Bei Bare-Metal-Servern steigen die Preise je nach Modell/Generation deutlich. Im Durchschnitt verteuert sich die Generation 2024 um 28 Prozent, die Generation 2026 um 51 Prozent. Bei Game-Servern der Generation 2026 reichen die Aufschläge bis zu 87 Prozent. Für bereits installierte RAM- und Storage-Optionen fallen die Erhöhungen geringer aus. RAM verteuert sich je nach Generation um 20 beziehungsweise 40 Prozent, Laufwerke um 10 beziehungsweise 15 Prozent. Laufende Vertragsbindungen bleiben von den Anpassungen unberührt, erklärt Klaba.
Auch bei Public-Cloud-Diensten ändert OVH Cloud sein Preismodell. Bei den Gen3-Instanzen B3, C3 und R3 werden ab 1. Oktober der bislang enthaltene Low-Latency-Block-Storage und die IPv4-Adresse separat berechnet. Je nach Instanz ergibt sich dadurch eine effektive Verteuerung zwischen 1,4 und 21,9 Prozent. Managed Databases und Analytics werden im Durchschnitt 3,6 Prozent teurer. Object Storage, hochverfügbarer Block Storage und File Storage bleiben unverändert.

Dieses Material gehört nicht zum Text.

(** X15: the subscriber's last event is the terminal one: every event before it
    is a log line, nothing is emitted after it, and the engine is closed
    only after it. *)
Theorem terminal_event_is_last (rt : Runtime) (w : World)
    (topic totalDurationSeconds rawCookies socketId : JSValue) :
  exists before e after,
    run_trace rt w topic totalDurationSeconds rawCookies socketId
    = (before ++ Emit socketId e :: after)%list
    /\ is_detoxComplete (Emit socketId e) || is_detoxError (Emit socketId e) = true
    /\ forallb (fun a => negb (is_emit a) || is_log a) before = true
    /\ count is_close before = 0
    /\ forallb (fun a => negb (is_emit a)) after = true.
Proof.
  destruct (run_shape rt w topic totalDurationSeconds rawCookies socketId)
    as (r & st & -> & [(m & -> & Hearly)
                      |(cookies & ids & b & l & n & rl & delta
                        & _ & _ & _ & Hloop & -> & Hb & Htr)]).
  - destruct (early_observed _ _ _ _ _ _ _ Hearly)
      as (_ & _ & _ & _ & _ & _ & _ & Hclose & Hlogs & _).
    cbv zeta in *.
    match goal with |- context [cleanup_trace w ?b ?h] =>
      destruct (tail_observed2 w socketId (Throw m) b h) as (_ & _ & Hafter);
      exists (trace st ++ [ConsoleError [JStr "Puppeteer Automation Failed:"; JStr m]])%list,
        (detoxError m), (cleanup_trace w b h) end.
    split; [simpl; rewrite <- app_assoc; reflexivity|].
    split; [reflexivity|].
    rewrite forallb_app, count_app, Hlogs, Hclose. repeat split. exact Hafter.
  - rewrite Htr.
    destruct (prelude_observed2 topic socketId cookies ids b l)
      as (_ & Hpc & _ & _ & Hpl & _).
    destruct (loop_observed _ _ _ _ Hloop) as (_ & _ & _ & _ & _ & _ & _ & Hlc & _).
    pose proof (loop_only_logs _ _ _ _ Hloop) as Hll.
    cbv zeta in *.
    match goal with |- context [cleanup_trace w ?b ?h] =>
      destruct (tail_observed2 w socketId (body_result rl) b h) as (_ & _ & Hafter);
      set (after := cleanup_trace w b h) in * end.
    destruct rl as [wt|m]; cbn [completion body_result catch_trace].
    + exists (prelude_trace topic socketId cookies ids b l ++ delta)%list,
        (detoxComplete true
           ("Detox session finished. Total time simulated: "
              ++ toFixed1 (Number_toString rt) (wt / 1000)%float ++ "s.")), after.
      split; [rewrite <- !app_assoc; reflexivity|].
      split; [reflexivity|].
      rewrite forallb_app, count_app, Hpl, Hll, Hpc, Hlc. repeat split. exact Hafter.
    + exists (prelude_trace topic socketId cookies ids b l ++ delta
              ++ [ConsoleError [JStr "Puppeteer Automation Failed:"; JStr m]])%list,
        (detoxError m), after.
      split; [rewrite app_nil_r, <- !app_assoc; reflexivity|].
      split; [reflexivity|].
      rewrite !forallb_app, !count_app, Hpl, Hll, Hpc, Hlc. repeat split. exact Hafter.
Qed.

(** X16: a login probe that finds no signed-in marker does not stop the run:
    the subscriber gets the warning as a log line of type status-error,
    and when the duration is a number and no visit fails the run completes
    without a [detoxError]. *)
Theorem failed_login_check_is_not_fatal (rt : Runtime) (w : World)
    (topic totalDurationSeconds rawCookies socketId : JSValue) :
  let tr := run_trace rt w topic totalDurationSeconds rawCookies socketId in
  In (Ok false) (login_probes tr) ->
  In loginWarning (logged tr)
  /\ (is_ok (ToNumber rt totalDurationSeconds) = true ->
      (forall url m, ~ In (url, Throw m) (visits tr)) ->
      count is_detoxComplete tr = 1 /\ reported tr = []).
Proof.
  intros tr. subst tr.
  destruct (run_shape rt w topic totalDurationSeconds rawCookies socketId)
    as (r & st & -> & [(m & -> & Hearly)
                      |(cookies & ids & b & l & n & rl & delta
                        & _ & _ & _ & Hloop & -> & Hb & Htr)]).
  - match goal with |- context [cleanup_trace w ?b ?h] =>
      destruct (tail_observed w socketId (Throw m) b h)
        as (_ & _ & _ & _ & _ & Hp & _) end.
    destruct (early_observed _ _ _ _ _ _ _ Hearly)
      as (_ & _ & _ & _ & _ & _ & _ & _ & _ & Hprobe & _).
    cbv zeta in *. split_observation. rewrite Hp, app_nil_r.
    intros Hin. destruct (Hprobe _ Hin) as (Hn & Hwarn).
    split; [apply in_or_app; left; apply Hwarn; reflexivity|].
    rewrite Hn. discriminate.
  - rewrite Htr.
    match goal with |- context [cleanup_trace w ?b ?h] =>
      destruct (tail_observed w socketId (body_result rl) b h)
        as (_ & _ & Hr & _ & _ & Hp & Hv & _);
      destruct (tail_observed2 w socketId (body_result rl) b h) as (_ & Hc & _) end.
    destruct (loop_observed _ _ _ _ Hloop)
      as (_ & _ & Hlr & _ & _ & Hlp & _ & _ & _ & Hlc & _).
    destruct (loop_visits_dwells _ _ _ _ Hloop) as (_ & _ & _ & _ & Hfail).
    destruct (prelude_observed topic socketId cookies ids b l)
      as (_ & Hpr & _ & Hpv & _ & _ & _ & Hpp & _).
    destruct (prelude_observed2 topic socketId cookies ids b l)
      as (_ & _ & Hpc & _ & _ & Hwarn).
    destruct (completion_observed rt socketId rl) as (_ & Hcr & _ & Hcv & _ & _ & Hcp & _).
    cbv zeta in *. split_observation. rewrite count_app, Hc, !count_app.
    rewrite Hr, Hp, Hv, Hlr, Hlp, Hlc, Hpr, Hpv, Hpp, Hpc, Hcr, Hcv, Hcp, !app_nil_r.
    intros [[= ->]|[]]. pose proof (Hwarn eq_refl) as Hw.
    split; [rewrite !in_app_iff; tauto|].
    intros _ Hnone. destruct rl as [wt|m]; [split; reflexivity|].
    destruct (Hfail m eq_refl) as (url & Hin). destruct (Hnone url m Hin).
Qed.

(** X17: a budget that is zero or negative (a negative duration, say) visits
    nothing: the run navigates to no content page and dwells on none, and
    when it gets past the login probe it completes with a total of 0.0s. *)
Theorem nonpositive_budget_visits_nothing (rt : Runtime) (w : World)
    (topic totalDurationSeconds rawCookies socketId : JSValue) (n : float) :
  let tr := run_trace rt w topic totalDurationSeconds rawCookies socketId in
  ToNumber rt totalDurationSeconds = Ok n ->
  PrimFloat.leb (n * 1000) 0 = true ->
  visits tr = [] /\ dwells tr = []
  /\ (forall isLoggedIn, In (Ok isLoggedIn) (login_probes tr) ->
        completions tr = ["Detox session finished. Total time simulated: 0.0s."]
        /\ reported tr = []).
Proof.
  intros tr Hn Hle. subst tr.
  destruct (runBody_shape rt w topic totalDurationSeconds rawCookies socketId)
    as [(m & st & Hrun & Hearly)
       |(cookies & ids & b & l & n' & Hids & Hn' & Hc & Hrun)].
  - rewrite (run_trace_decompose _ _ _ _ _ _ _ _ Hrun).
    match goal with |- context [cleanup_trace w ?b ?h] =>
      destruct (tail_observed w socketId (Throw m) b h)
        as (_ & _ & _ & _ & _ & Hp & Hv & Hd & _) end.
    destruct (early_observed _ _ _ _ _ _ _ Hearly)
      as (Hev & Hed & _ & _ & _ & _ & _ & _ & _ & Hprobe & _).
    cbv zeta in *. split_observation. rewrite Hp, Hv, Hd, Hev, Hed, !app_nil_r.
    split; [reflexivity|]. split; [reflexivity|].
    intros isLoggedIn Hin. destruct (Hprobe _ Hin) as (Hnum & _).
    rewrite Hn in Hnum. discriminate.
  - rewrite Hn in Hn'. injection Hn' as <-.
    unfold watchAndComplete in Hrun.
    unfold bind at 1 in Hrun. rewrite watchLoop_done in Hrun by exact Hle.
    unfold emit, act in Hrun. cbn [trace browser] in Hrun.
    rewrite (run_trace_decompose _ _ _ _ _ _ _ _ Hrun). cbn [trace browser].
    match goal with |- context [cleanup_trace w ?b ?h] =>
      destruct (tail_observed w socketId (Ok tt) b h)
        as (_ & _ & Hr & _ & _ & _ & Hv & Hd & Hcm) end.
    destruct (prelude_observed topic socketId cookies ids b l)
      as (_ & Hpr & _ & Hpv & Hpd & Hpc & _).
    cbv zeta in *. split_observation.
    rewrite Hr, Hv, Hd, Hcm, Hpr, Hpv, Hpd, Hpc.
    repeat split.
Qed.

OVH Cloud führt die Preisanpassungen auf die gestiegene Nachfrage nach Speicherkomponenten zurück. Klaba erklärt, der Preis, den OVH für Speicher zahlt, habe sich bis Juni 2026 versechsfacht, werde bis September auf das Neunfache steigen und im nächsten Jahr das Zwölffache erreichen. Eine rasche Entspannung erwartet er nicht. Klaba geht davon aus, dass die Marktsituation bis 2028 anhalten könnte und sich die Preise frühestens 2029 wieder normalisieren.